Australia PM visits East Timor for crisis talks

Australia's Prime Minister Kevin Rudd made a lightning visit to East Timor on Friday to pledge support after an assassination attempt on the country's president.

He later flew to the northern Australian city of Darwin to visit President Jose Ramos-Horta, who is recovering in hospital from double gunshot wounds.

Rudd shook hands with his East Timor counterpart Xanana Gusmao, before meeting senior United Nations and Australian military officials in Dili.

"A bullet can wound a president but it never can penetrate the values of democracy," Gusmao told reporters after talks with Rudd amid heavy security in the capital, where international troops and police locked down streets.

"Our nation is a proud nation. We are ready to progress from volatility to stability, and from fear to confidence," Gusmao said.

Rudd, who sent 200 extra troops and police after Monday's double assault by rebel soldiers on Ramos-Horta's home and Gusmao's motorcade, said Australia would stand "shoulder-to-shoulder" with Asia's youngest nation.

Gusmao was unharmed in the attack.

"It's by the ballot box, and not by the barrel of a gun, that the decisions for our countries will be made," Rudd said.
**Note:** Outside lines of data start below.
(** * go-solana-tx-explorer: the transaction-enrichment pipeline

    A shallow embedding of [FetchAccountTransactions] (transactions.go),
    of the configuration helpers [GetRPCURL], [GetWalletAddress],
    [GetWSURL] and [GetAccountFromPublicKey] (utils.go) and of the start
    of [main], followed by the properties of the pipeline; then of the
    code around it: the polling listener [ListenWalletTransactions], the
    token registry ([loadJupiterList], [loadSolanaLabsList],
    [LoadDefaultRegistry]), the holdings that [PrintUserTokens] collects,
    and the rows that [formatProgramLogs] and [formatInstructions] build.

    Conventions.
    - A Go function body either returns, panics, or leaves the process
      through [log.Fatal]; this is the [outcome] monad below.
    - A Go [error] is modelled by its message (the string that [Error()]
      returns); a nil error is [None].
    - Go's returns of a pointer and an error are pairs of options, so that
      a nil pointer next to a non-nil error can be told apart from the
      other three combinations.
    - The solana-go library is not part of the repository: its types and
      calls are the fields of the class [SolanaGo] and of the record
      [rpc_Client].  Its RPC calls return either a value or an error,
      which is the library's contract, and a call is a function of its
      arguments: one run observes one answer per request.  The listener,
      which repeats one request, takes the answers call by call.
    - The entries of a listing are pointers.  [rpc_Client] gives them as
      records, for listings without a nil entry; [rpc_RawClient] gives
      them as pointers, and [FetchAccountTransactions_raw] and [main_raw]
      are the two functions on such a listing.  They agree with
      [FetchAccountTransactions] and [main] when no entry that is read is
      nil.  The listener is modelled on listings without a nil entry.
    - [net/http], [encoding/json] and go-pretty are not part of the
      repository either: an HTTP exchange is given by its outcome, a
      decoder is a parameter, and a table is the list of its rows.
    - [limit] is a Go [int], here an integer of [Z]; lengths and indices
      are natural numbers.  No arithmetic of the pipeline can overflow.
    - [log.Printf] and [fmt.Printf] only write to the console and are left
      out of the pipeline: no returned value depends on them.  The log of
      the listener is its output and is kept.
    - Not modelled: [AnalyzeTransactions], [FormatTransactionSummary] and
      the balance tables, whose output goes through floating-point and
      time formatting, and the sort of the holdings by parsed amount. *)

From Stdlib Require Import ZArith NArith String Ascii Sorting.Sorted.
From stdpp Require Import base option list gmap strings fin_maps sorting.
From stdpp Require Import pretty relations.

Local Open Scope string_scope.
Local Open Scope nat_scope.
Local Open Scope list_scope.

(** ** Go runtime *)

Inductive outcome (A : Type) : Type :=
| Returned (a : A)
| Panicked (msg : string)
| Exited (msg : string).
Arguments Returned {A} a.
Arguments Panicked {A} msg.
Arguments Exited {A} msg.

#[global] Instance outcome_ret : MRet outcome := fun A a => Returned a.
#[global] Instance outcome_bind : MBind outcome := fun A B k c =>
  match c with
  | Returned a => k a
  | Panicked msg => Panicked msg
  | Exited msg => Exited msg
  end.

Definition error : Type := string.

(** A slice is nil or holds elements; [make] gives a non-nil slice, and
    [append] to any slice gives a non-nil one. *)
Inductive slice (A : Type) : Type :=
| SliceNil
| SliceOf (elems : list A).
Arguments SliceNil {A}.
Arguments SliceOf {A} elems.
Australia has 1,000 troops in East Timor, backing up 1,600 United Nations police.

International security forces were sent to the resource-rich but still-impoverished country in May 2006 after ethnic fighting and clashes between rival police and the military, which left more than 30 people dead and 150,000 living in refugee camps.
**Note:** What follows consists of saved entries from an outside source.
(** * Total reCrawl: the crawl engine and its extractors

    A shallow embedding of [recrawl.py].  The file has four parts:

    - [Re]: the fragment of Python's [re] module the program relies on
      (pattern syntax, backtracking matcher, [findall], [match], [sub]);
    - [Extract]: [find_strings], [find_phone_numbers],
      [find_email_addresses];
    - [Crawler]: [fetch_html], [get_links] and [crawl], over an explicit
      program state (the global [visited_urls] and the effects performed)
      and an environment standing for the web and the libraries;
    - the properties of the crawl engine and of the extractors.

    Text is modelled as [string], one [ascii] per code point; the model
    therefore covers text whose code points lie below 256. *)

From Stdlib Require Import ZArith QArith Ascii String List Bool Lia.
From stdpp Require Import base gmap sets list strings.

Set Warnings "-clear-no-such-hyp".

Local Open Scope Z_scope.
Local Open Scope string_scope.
Local Open Scope list_scope.

(** ** Characters *)

Module Chars.

Definition code (c : ascii) : N := N_of_ascii c.

Definition between (lo hi : N) (c : ascii) : bool :=
  ((lo <=? code c) && (code c <=? hi))%N.

(** [\d]: the decimal digits; below 256 these are 0-9 only. *)
Definition is_digit (c : ascii) : bool := between 48 57 c.

(** [\s]: Unicode white space below 256. *)
Definition is_space (c : ascii) : bool :=
  between 9 13 c || between 28 32 c || (code c =? 133)%N || (code c =? 160)%N.

Definition is_ascii_upper (c : ascii) : bool := between 65 90 c.
Definition is_ascii_lower (c : ascii) : bool := between 97 122 c.
Definition is_ascii_letter (c : ascii) : bool :=
  is_ascii_upper c || is_ascii_lower c.

(** [\w]: alphanumeric (in the sense of [str.isalnum]) or underscore. *)
Definition is_word (c : ascii) : bool :=
  is_digit c || is_ascii_letter c || (code c =? 95)%N
  || (code c =? 170)%N || (code c =? 178)%N || (code c =? 179)%N
  || (code c =? 181)%N || (code c =? 185)%N || (code c =? 186)%N
  || between 188 190 c || between 192 214 c || between 216 246 c
  || between 248 255 c.

(** Simple case mappings, restricted to code points below 256. *)
Definition lower (c : ascii) : ascii :=
  if is_ascii_upper c || between 192 214 c || between 216 222 c
  then ascii_of_N (code c + 32) else c.

Definition upper (c : ascii) : ascii :=
  if is_ascii_lower c || between 224 246 c || between 248 254 c
  then ascii_of_N (code c - 32) else c.

Definition eqb (a b : ascii) : bool := (code a =? code b)%N.

Definition newline : ascii := ascii_of_N 10.

End Chars.

(** ** Regular expressions, after Python's [re] *)

Module Re.

Import Chars.

Inductive category := Digit | NotDigit | Space | NotSpace | Word | NotWord.

Inductive class_item :=
| CLit (c : ascii)
| CRange (lo hi : ascii)
| CCat (k : category).

Inductive anchor := AtBeginning | AtEnd | AtBoundary.

(** Parsed patterns.  [Group None r] is [(?:r)]; [Group (Some i) r] is the
    [i]-th capturing group.  [Repeat lo hi r] is the greedy repeat, [hi =
    None] standing for no upper bound. *)
#[warnings="-register-all"]
Inductive regex :=
| Literal (c : ascii)
| AnyChar
| In (negate : bool) (items : list class_item)
| At (a : anchor)
| Seq (rs : list regex)
| Branch (rs : list regex)
| Repeat (lo : nat) (hi : option nat) (r : regex)
| Group (idx : option nat) (r : regex).

Definition in_category (k : category) (c : ascii) : bool :=
  match k with
  | Digit => is_digit c
  | NotDigit => negb (is_digit c)
  | Space => is_space c
  | NotSpace => negb (is_space c)
  | Word => is_word c
  | NotWord => negb (is_word c)
  end.

(** Matching one character, with and without [re.IGNORECASE]. *)
Definition lit_matches (ignorecase : bool) (c ch : ascii) : bool :=
  if ignorecase then eqb (lower c) (lower ch) else eqb c ch.

Definition item_matches (ignorecase : bool) (it : class_item) (ch : ascii)
  : bool :=
  match it with
  | CLit c => lit_matches ignorecase c ch
  | CRange lo hi =>
      if ignorecase
      then between (code lo) (code hi) (lower ch)
           || between (code lo) (code hi) (upper (lower ch))
      else between (code lo) (code hi) ch
  | CCat k => in_category k ch
  end.

Definition set_matches (ignorecase negate : bool) (items : list class_item)
    (ch : ascii) : bool :=
  xorb negate (existsb (fun it => item_matches ignorecase it ch) items).

(** The state of one match attempt: the character before the current
    position (none at the start of the text), the text still ahead, and
    the groups captured so far. *)
Record mstate := MState {
  before : option ascii;
  ahead : list ascii;
  marks : list (option (list ascii))
}.

Definition is_word_opt (o : option ascii) : bool :=
  match o with Some c => is_word c | None => false end.

Definition anchor_holds (a : anchor) (st : mstate) : bool :=
  match a with
  | AtBeginning => match before st with None => true | Some _ => false end
  | AtEnd =>
      match ahead st with
      | [] => true
      | [c] => eqb c newline
      | _ => false
      end
  | AtBoundary =>
      match before st, ahead st with
      | None, [] => false
      | _, _ => xorb (is_word_opt (before st)) (is_word_opt (head (ahead st)))
      end
  end.

Definition step_char (p : ascii -> bool) (st : mstate) : option mstate :=
  match ahead st with
  | ch :: tl => if p ch then Some (MState (Some ch) tl (marks st)) else None
  | [] => None
  end.

(** The text consumed between two states of the same attempt. *)
Definition consumed (st st' : mstate) : list ascii :=
  take (length (ahead st) - length (ahead st')) (ahead st).

Definition set_mark (i : nat) (s : list ascii) (ms : list (option (list ascii)))
  : list (option (list ascii)) :=
  <[i := Some s]> (ms ++ replicate (S i - length ms) None).

Definition or_else {R} (a b : option R) : option R :=
  match a with Some x => Some x | None => b end.

Section Matcher.
Context {R : Type}.
Variable ignorecase : bool.

(** The backtracking matcher, in continuation-passing style: [k] is what
    remains to be matched after [r]; the first success in priority order
    wins. *)
Fixpoint run (r : regex) (st : mstate) (k : mstate -> option R)
  {struct r} : option R :=
  match r with
  | Literal c =>
      match step_char (lit_matches ignorecase c) st with
      | Some st' => k st'
      | None => None
      end
  | AnyChar =>
      match step_char (fun ch => negb (eqb ch newline)) st with
      | Some st' => k st'
      | None => None
      end
  | In negate items =>
      match step_char (set_matches ignorecase negate items) st with
      | Some st' => k st'
      | None => None
      end
  | At a => if anchor_holds a st then k st else None
  | Seq rs =>
      (fix seq (rs : list regex) (st : mstate) (k : mstate -> option R)
         : option R :=
         match rs with
         | [] => k st
         | r1 :: rs' => run r1 st (fun st' => seq rs' st' k)
         end) rs st k
  | Branch rs =>
      (fix alt (rs : list regex) : option R :=
         match rs with
         | [] => None
         | r1 :: rs' => or_else (run r1 st k) (alt rs')
         end) rs
  | Group None r1 => run r1 st k
  | Group (Some i) r1 =>
      run r1 st (fun st' =>
        k (MState (before st') (ahead st')
             (set_mark i (consumed st st') (marks st'))))
  | Repeat lo hi r1 =>
      (* the iterations beyond [lo]: one more is tried while the bound
         allows it and the previous one moved forward *)
      let optional :=
        fix optional (n : nat) (left : option nat) (st : mstate)
          : option R :=
          match left with
          | Some O => k st
          | _ =>
              or_else
                (run r1 st (fun st' =>
                   match n with
                   | S n' =>
                       if (length (ahead st') <? length (ahead st))%nat
                       then optional n' (pred <$> left) st'
                       else k st'
                   | O => k st'
                   end))
                (k st)
          end in
      (fix mandatory (c : nat) (st : mstate) : option R :=
         match c with
         | O => optional (length (ahead st))
                  ((fun h => h - lo)%nat <$> hi) st
         | S c' => run r1 st (fun st' => mandatory c' st')
         end) lo st
  end.
End Matcher.

(** *** Scanning: [findall], [match], [sub] *)

(** One attempt at the current position.  With [must_advance] an empty
    match is refused (and the matcher backtracks into a longer one): this is
    how the scan avoids reporting the same empty match twice. *)
Definition attempt (ignorecase : bool) (r : regex) (must_advance : bool)
    (st : mstate) : option mstate :=
  run ignorecase r st (fun st' =>
    if must_advance && (length (ahead st') =? length (ahead st))%nat
    then None else Some st').

Inductive piece :=
| Unmatched (c : ascii)
| Matched (whole : list ascii) (ms : list (option (list ascii))).

(** The matches that start at one position (at most an empty one followed by
    a non-empty one), and the length of the last of them. *)
Definition matches_at (ignorecase : bool) (r : regex) (st : mstate)
  : list piece * nat :=
  match attempt ignorecase r false st with
  | None => ([], O)
  | Some st1 =>
      match consumed st st1 with
      | [] =>
          match attempt ignorecase r true st with
          | None => ([Matched [] (marks st1)], O)
          | Some st2 =>
              ([Matched [] (marks st1);
                Matched (consumed st st2) (marks st2)],
               length (consumed st st2))
          end
      | w => ([Matched w (marks st1)], length w)
      end
  end.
Rudd later flew to Royal Darwin Hospital, where Ramos-Horta was taken on life-support after he was shot by renegade soldiers led by Alfredo Reinado.

The rebel chief was killed in the ensuing gunfight with presidential guards.

"HE'S A FIGHTER"

Australian doctors will carry out more operations over the weekend to repair damage to Ramos-Horta's right lung and remove bullet fragments.

"He's a fighter. I know old Jose, he's a fighter," Rudd said, declining to comment on the president's condition.

East Timor's parliament has imposed a state of emergency following the latest unrest, with Australian special forces soldiers hunting rebels in hills near the capital.

The tiny nation's prosecutor-general issued arrest warrants for 24 people suspected of involvement in the attacks.

In Dili, the streets were calm and shops, offices and banks were open. Fears of violence in the wake of the double assassination attempt have so far proved unfounded.

"I only hope there will be no more unrest and rebellion. Because of the rebellion, the government imposed the state of emergency and we can't do anything at night. We just stay at home. It is not good for us young people," said Adriano da Costa, a shopkeeper in central Dili.

Reinado led a revolt against the government and was charged with murder after the factional violence in 2006. Later that year, he escaped jail with 50 other inmates, embarrassing security forces.

The man who claims to have taken command of rebel soldiers after Reinado's death, former army lieutenant Gastao Salsinha, on Friday said he would resist capture if located at a safehouse he told Australia's Channel Nine television was in Dili.

"I am also a soldier so I have dignity as a soldier. If a soldier comes to attack me I will fight back," he said.

East Timor gained full independence from Indonesia in 2002 after a U.N.-sponsored vote in 1999 that was marred by violence. Indonesian invaded the former Portuguese colony in 1975. Many thousands of East Timorese died during the brutal occupation.